*** Extracted records Section Begins ***

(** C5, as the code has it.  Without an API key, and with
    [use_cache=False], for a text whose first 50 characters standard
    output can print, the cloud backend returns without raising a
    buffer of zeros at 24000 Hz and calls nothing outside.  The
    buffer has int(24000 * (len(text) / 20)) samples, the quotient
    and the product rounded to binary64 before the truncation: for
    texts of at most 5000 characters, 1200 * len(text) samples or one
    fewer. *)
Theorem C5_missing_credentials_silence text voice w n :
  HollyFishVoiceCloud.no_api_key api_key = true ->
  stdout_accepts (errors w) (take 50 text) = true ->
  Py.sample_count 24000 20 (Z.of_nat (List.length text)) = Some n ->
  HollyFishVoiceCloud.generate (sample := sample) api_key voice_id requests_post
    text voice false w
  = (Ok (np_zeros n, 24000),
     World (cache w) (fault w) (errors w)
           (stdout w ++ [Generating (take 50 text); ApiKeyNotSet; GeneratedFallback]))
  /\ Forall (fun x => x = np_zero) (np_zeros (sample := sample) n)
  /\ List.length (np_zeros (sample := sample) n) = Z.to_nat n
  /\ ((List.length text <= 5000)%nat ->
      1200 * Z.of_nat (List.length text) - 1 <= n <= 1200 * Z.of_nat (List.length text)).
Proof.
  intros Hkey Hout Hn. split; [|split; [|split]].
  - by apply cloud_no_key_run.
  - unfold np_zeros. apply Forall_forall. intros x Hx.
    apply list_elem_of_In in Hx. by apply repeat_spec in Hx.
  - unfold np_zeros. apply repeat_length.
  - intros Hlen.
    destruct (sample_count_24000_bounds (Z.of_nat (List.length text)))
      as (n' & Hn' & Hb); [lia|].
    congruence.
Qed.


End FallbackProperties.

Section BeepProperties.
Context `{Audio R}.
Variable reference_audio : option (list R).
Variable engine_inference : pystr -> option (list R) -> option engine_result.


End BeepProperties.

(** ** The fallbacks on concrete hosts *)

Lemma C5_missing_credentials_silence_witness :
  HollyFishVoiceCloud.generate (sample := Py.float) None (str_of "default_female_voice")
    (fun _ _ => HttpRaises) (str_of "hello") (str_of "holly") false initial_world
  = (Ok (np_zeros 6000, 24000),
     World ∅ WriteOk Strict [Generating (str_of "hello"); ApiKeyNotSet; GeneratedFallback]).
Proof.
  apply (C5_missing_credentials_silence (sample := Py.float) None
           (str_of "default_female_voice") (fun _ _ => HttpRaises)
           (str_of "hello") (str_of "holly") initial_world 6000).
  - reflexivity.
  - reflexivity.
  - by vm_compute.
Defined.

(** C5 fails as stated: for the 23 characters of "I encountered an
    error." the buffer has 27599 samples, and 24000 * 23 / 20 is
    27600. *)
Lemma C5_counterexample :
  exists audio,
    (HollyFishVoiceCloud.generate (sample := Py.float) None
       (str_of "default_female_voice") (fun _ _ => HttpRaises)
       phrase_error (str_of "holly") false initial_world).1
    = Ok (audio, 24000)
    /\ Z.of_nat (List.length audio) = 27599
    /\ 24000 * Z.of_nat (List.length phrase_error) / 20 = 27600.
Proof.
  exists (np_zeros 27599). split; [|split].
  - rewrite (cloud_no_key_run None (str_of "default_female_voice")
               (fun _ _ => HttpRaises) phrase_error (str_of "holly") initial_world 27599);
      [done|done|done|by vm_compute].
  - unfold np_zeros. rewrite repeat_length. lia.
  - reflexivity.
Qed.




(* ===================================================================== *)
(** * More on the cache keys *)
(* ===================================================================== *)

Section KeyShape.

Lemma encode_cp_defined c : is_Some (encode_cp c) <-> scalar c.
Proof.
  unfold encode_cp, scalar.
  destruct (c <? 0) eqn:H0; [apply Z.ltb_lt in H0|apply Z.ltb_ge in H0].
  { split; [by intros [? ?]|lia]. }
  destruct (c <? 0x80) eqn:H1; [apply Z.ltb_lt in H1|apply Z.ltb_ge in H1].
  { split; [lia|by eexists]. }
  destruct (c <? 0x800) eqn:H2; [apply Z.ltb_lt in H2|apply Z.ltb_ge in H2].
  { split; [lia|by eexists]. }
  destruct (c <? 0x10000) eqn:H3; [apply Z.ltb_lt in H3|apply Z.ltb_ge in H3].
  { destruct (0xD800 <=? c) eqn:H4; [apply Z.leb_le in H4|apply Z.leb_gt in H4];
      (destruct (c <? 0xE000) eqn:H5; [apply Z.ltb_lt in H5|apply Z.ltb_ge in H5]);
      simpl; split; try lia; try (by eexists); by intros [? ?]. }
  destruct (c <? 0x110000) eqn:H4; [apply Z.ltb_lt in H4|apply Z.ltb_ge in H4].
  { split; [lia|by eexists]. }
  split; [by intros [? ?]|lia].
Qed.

*** Extracted records Section Ends ***

From the data above, return every line from the line that has "Theorem C5_missing_credentials_silence text" up to and including the line that has "text voice false w", exactly.

--- Answer for the task ---
Theorem C5_missing_credentials_silence text voice w n :
  HollyFishVoiceCloud.no_api_key api_key = true ->
  stdout_accepts (errors w) (take 50 text) = true ->
  Py.sample_count 24000 20 (Z.of_nat (List.length text)) = Some n ->
  HollyFishVoiceCloud.generate (sample := sample) api_key voice_id requests_post
    text voice false w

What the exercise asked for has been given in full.